A fiber optic cable or fiber patch cord uses light-based technology to transmit information. It comprises thin glass or plastic strands put together in a bundle to form a cable. Unlike conventional copper, cables are very reliable for applications, have high adaptability levels, and improve security. We look at the types of fiber optic cables and their applications down below.
Types of Fiber Optic Cables
These cables can be placed in two categories based on how the core (the innermost part of the cable ) is structured. There are single-mode optical fibers and multi-modes. Multi-modes are further divided into graded-index and stepped index multi-mode optical fibers.
1. Single-Mode Optical Fibre
Regarding the name, the cable transmits one beam of light within it that isn’t in a visible spectrum. Light moves in a straight line since its diameter and the core’s are almost similar and barely have room to move around. They have a considerable bandwidth, and few losses are created in the process. However, being the most recent type of cable, they are expensive, and coupling is difficult.
2. Multimode Optical Fiber
It has multiple fibers, each carrying light waves across its invisible spectrum. The core’s diameter is thicker than that of light, and light modes are moved concurrently through it, forming reflections at varying angles. Not all fiber optic cables have the same number of reflections. They differ because some beams fail to touch the core while passing; hence are incomplete and are absorbed by the cladding. Others form perfect internal reflections, which allow more data to pass through it at any given time but over a shorter distance than the single-mode fiber. Its sub-divisions are;
a. Graded Index Multi-Mode Optical Fiber
This type has a high refractive index at the core’s axis. Over time, a parabolic curve is formed as it decreases from the axis in a radial movement. This shows that the refractive index isn’t uniform, but that of the cladding remains constant.

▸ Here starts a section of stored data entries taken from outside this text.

Record barrier := {
  b_maxCount : Z;
  b_maxBytes : Z;
  b_active : Z;
  b_draining : bool;
  b_queuedBytes : Z;
  b_queue : list bytes;
  b_closed : bool;
  b_cause : option barrier_error
}.

Definition newRecoveryPushBarrier (maxCount maxBytes : Z) : barrier :=
  {| b_maxCount := maxCount; b_maxBytes := maxBytes; b_active := 0; b_draining := false;
     b_queuedBytes := 0; b_queue := []; b_closed := false; b_cause := None |}.

Definition set_active (n : Z) (b : barrier) : barrier :=
  {| b_maxCount := b_maxCount b; b_maxBytes := b_maxBytes b; b_active := n; b_draining := b_draining b;
     b_queuedBytes := b_queuedBytes b; b_queue := b_queue b; b_closed := b_closed b; b_cause := b_cause b |}.
Definition set_draining (d : bool) (b : barrier) : barrier :=
  {| b_maxCount := b_maxCount b; b_maxBytes := b_maxBytes b; b_active := b_active b; b_draining := d;
     b_queuedBytes := b_queuedBytes b; b_queue := b_queue b; b_closed := b_closed b; b_cause := b_cause b |}.
Definition set_queue (q : list bytes) (n : Z) (b : barrier) : barrier :=
  {| b_maxCount := b_maxCount b; b_maxBytes := b_maxBytes b; b_active := b_active b;
     b_draining := b_draining b; b_queuedBytes := n; b_queue := q; b_closed := b_closed b;
     b_cause := b_cause b |}.

(** [context.Canceled] stands in for a nil cause. *)
Definition Canceled : barrier_error := BarrierCause "context canceled".

Definition closeLocked (cause : option barrier_error) (b : barrier) : barrier :=
  if b_closed b then b
  else
    {| b_maxCount := b_maxCount b; b_maxBytes := b_maxBytes b; b_active := b_active b;
       b_draining := b_draining b; b_queuedBytes := 0; b_queue := []; b_closed := true;
       b_cause := Some (default Canceled cause) |}.

Definition closeCauseLocked (b : barrier) : barrier_error := default Canceled (b_cause b).

Definition enqueueLocked (body : bytes) (b : barrier) : option barrier_error * barrier :=
  if b_closed b then (Some (closeCauseLocked b), b)
  else if (b_maxCount b <=? len (b_queue b)) || (b_maxBytes b - b_queuedBytes b <? len body)
  then (Some ErrRecoveryPushBarrierFull, closeLocked (Some ErrRecoveryPushBarrierFull) b)
  else (None, set_queue (b_queue b ++ [body]) (b_queuedBytes b + len body) b).

Definition releaseLocked (b : barrier) : barrier :=
  if 0 <? b_active b then set_active (b_active b - 1) b else b.

(** The section under both locks of [begin]. *)
Definition begin_section (b : barrier) : barrier :=
  if b_closed b then b else set_active (b_active b + 1) b.

(** The section [push] runs twice: refused, queued, or free to submit. *)
Inductive push_verdict := PushDone (err : option barrier_error) | PushDirect.

Definition push_section (body : bytes) (b : barrier) : push_verdict * barrier :=
  if b_closed b then (PushDone (Some (closeCauseLocked b)), b)
  else if negb (b_active b =? 0) || b_draining b then
    let '(err, b) := enqueueLocked body b in (PushDone err, b)
  else (PushDirect, b).

(** [finish] after [submitReply] returned [replyErr]: whether to drain. *)
Definition reply_section (replyErr : option barrier_error) (b : barrier) : bool * barrier :=
  match replyErr with
  | Some e => (false, closeLocked (Some e) b)
  | None =>
      if b_closed b then (false, b)
      else
        let b := releaseLocked b in
        if (b_active b =? 0) && negb (len (b_queue b) =? 0) then (true, set_draining true b) else (false, b)
  end.

(** The head of the drain loop: the body to submit, if it goes on. *)
Definition drain_section (b : barrier) : option bytes * barrier :=
  if b_closed b then (None, set_draining false b)
  else if negb (b_active b =? 0) || (len (b_queue b) =? 0) then (None, set_draining false b)
  else
    match b_queue b with
    | [] => (None, b)
    | body :: queue => (Some body, set_queue queue (b_queuedBytes b - len body) b)
    end.

(** [abort] and [close], under both locks. *)
Definition abort_section (cause : barrier_error) (b : barrier) : barrier :=
  if b_closed b then b else closeLocked (Some cause) b.

(** * Interleavings *)

Inductive pusher := PushWaitOrder (body : bytes) | PushSubmit (body : bytes).
Inductive finisher_pc := FinishReply | FinishDrain | FinishDrainSubmit (body : bytes).
Inductive event := Replied | Pushed (body : bytes).

(** [log]: what reached the transport. [accepted]: bodies in the order in which
    the barrier took them, at queueing or at direct submission. *)
Record sys := {
  s_barrier : barrier;
  s_pushers : gmap nat pusher;
  s_finisher : option finisher_pc;
  s_log : list event;
  s_accepted : list bytes
}.

Definition no_reader (s : sys) : Prop := forall t body, s_pushers s !! t <> Some (PushSubmit body).

Definition accept_if_queued (v : push_verdict) (body : bytes) (l : list bytes) : list bytes :=
  match v with PushDone None => l ++ [body] | _ => l end.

b. Stepped Index Multi-Mode Optical Fiber
It differs slightly from the graded-index, but both carry multiple wavelengths. The refractive index of the core is constant but decreases sharply in the cladding. Modal dispersion is prevalent; hence data is only transmitted over short distances.
Applications of Fiber Optic Cables
Copper wires are being replaced fast by optic cables which perform better in different industries and applications.
a. Medicine and Research
In dentistry and surgery, they illuminate particular areas of interest so that fewer incisions are made. They are also used in biomedical research.
b. Automotive Industry
The cable transmits information between various parts of the car and lights up its interior and exterior.
The high speed of passing data enables smooth transmission of videos, photos, and audio and has a great signal. Accessing security databases is quick and easy.
d. Cable Television
Fiber optic cables have great bandwidth and speed; hence, they are used to transmit TVs with high definition.
e. Lighting and Decorations
The cables illuminate spaces in an attractive manner, which is economical and straightforward.
Fiber optic cables are cost-efficient and convenient for data transmission in remote locations and different applications. The various types differ in structure, specifications, and uses. We have discussed the optical cables’ main uses, but others aren’t common such as mechanical inspections. The cables have great potential and are slowly taking over the future.